** Brief **
Everything from the line containing "by (unfold ringSize; lia)." to the close of the records below should be output exactly, line by line, with no other lines given.

** Recorded information **
Lemma activity_nth idx h :
  activity idx h = if (length h <? 2)%nat then 0
    else wrap 64 (sampleValue idx (nth (length h - 1) h noSample) -
                  sampleValue idx (nth (length h - Nat.min (length h) ringSize) h noSample)).
Proof.
  unfold activity. assert (Hw : length (window h) = Nat.min (length h) ringSize)
    by (unfold window; rewrite length_drop; lia).
  assert (Hn : forall k, nth k (window h) noSample = nth (length h - ringSize + k) h noSample)
    by (intros k; unfold window; rewrite !nth_lookup, lookup_drop; done).
  assert (Hlast := last_nth (window h)).
  destruct (Nat.ltb_spec (length h) 2).
  { destruct (window h) as [| a [| b w]]; cbn in *; try done. unfold ringSize in *; lia. }
  assert (H0 := Hn 0%nat). rewrite Hn, Hw in Hlast.
  replace (length h - ringSize + (Nat.min (length h) ringSize - 1))%nat with (length h - 1)%nat in Hlast
    by (unfold ringSize; lia).
  replace (length h - Nat.min (length h) ringSize)%nat with (length h - ringSize + 0)%nat by lia.
  destruct (window h) as [| a [| b w]]; cbn [length] in Hw; try (unfold ringSize in *; lia).
  rewrite <- Hlast, <- H0. done.
Qed.

Lemma windowDelta_activity idx h sm : core h sm -> windowDelta idx sm = activity idx h.
Proof.
  intros Hc. assert (Hc' := Hc). destruct Hc' as (Hl & Hi & Hf & _). rewrite activity_nth. unfold windowDelta.
  rewrite Hf, Hl. destruct (Nat.ltb_spec (Nat.min (length h) ringSize) 2); destruct (Nat.ltb_spec (length h) 2);
    unfold ringSize in *; try lia.
  rewrite <- (core_at h sm (length h - 1)), <- (core_at h sm (length h - Nat.min (length h) 12)) by (unfold ringSize; auto; lia).
  rewrite Hi. do 4 f_equal; ringLia.
Qed.

Lemma lastMove_snoc idx h s before at_ :
  lastMove idx before at_ (h ++ [s]) =
  if sampleValue idx s =? sampleValue idx (List.last (before :: h) noSample) then lastMove idx before at_ h else s_t s.
Proof.
  revert before at_. induction h as [| x h IH]; intros before at_; [cbn; done |].
  cbn [app lastMove]. rewrite IH. done.
Qed.

Lemma moved_snoc idx h s :
  h <> [] -> moved idx (h ++ [s]) =
    if sampleValue idx s =? sampleValue idx (List.last h noSample) then moved idx h else s_t s.
Proof. destruct h as [| x h]; [done |]. intros _. apply lastMove_snoc. Qed.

** Answer to the problem **
    by (unfold ringSize; lia).
  replace (length h - Nat.min (length h) ringSize)%nat with (length h - ringSize + 0)%nat by lia.
  destruct (window h) as [| a [| b w]]; cbn [length] in Hw; try (unfold ringSize in *; lia).
  rewrite <- Hlast, <- H0. done.
Qed.

Lemma windowDelta_activity idx h sm : core h sm -> windowDelta idx sm = activity idx h.
Proof.
  intros Hc. assert (Hc' := Hc). destruct Hc' as (Hl & Hi & Hf & _). rewrite activity_nth. unfold windowDelta.
  rewrite Hf, Hl. destruct (Nat.ltb_spec (Nat.min (length h) ringSize) 2); destruct (Nat.ltb_spec (length h) 2);
    unfold ringSize in *; try lia.
  rewrite <- (core_at h sm (length h - 1)), <- (core_at h sm (length h - Nat.min (length h) 12)) by (unfold ringSize; auto; lia).
  rewrite Hi. do 4 f_equal; ringLia.
Qed.

Lemma lastMove_snoc idx h s before at_ :
  lastMove idx before at_ (h ++ [s]) =
  if sampleValue idx s =? sampleValue idx (List.last (before :: h) noSample) then lastMove idx before at_ h else s_t s.
Proof.
  revert before at_. induction h as [| x h IH]; intros before at_; [cbn; done |].
  cbn [app lastMove]. rewrite IH. done.
Qed.

Lemma moved_snoc idx h s :
  h <> [] -> moved idx (h ++ [s]) =
    if sampleValue idx s =? sampleValue idx (List.last h noSample) then moved idx h else s_t s.
Proof. destruct h as [| x h]; [done |]. intros _. apply lastMove_snoc. Qed.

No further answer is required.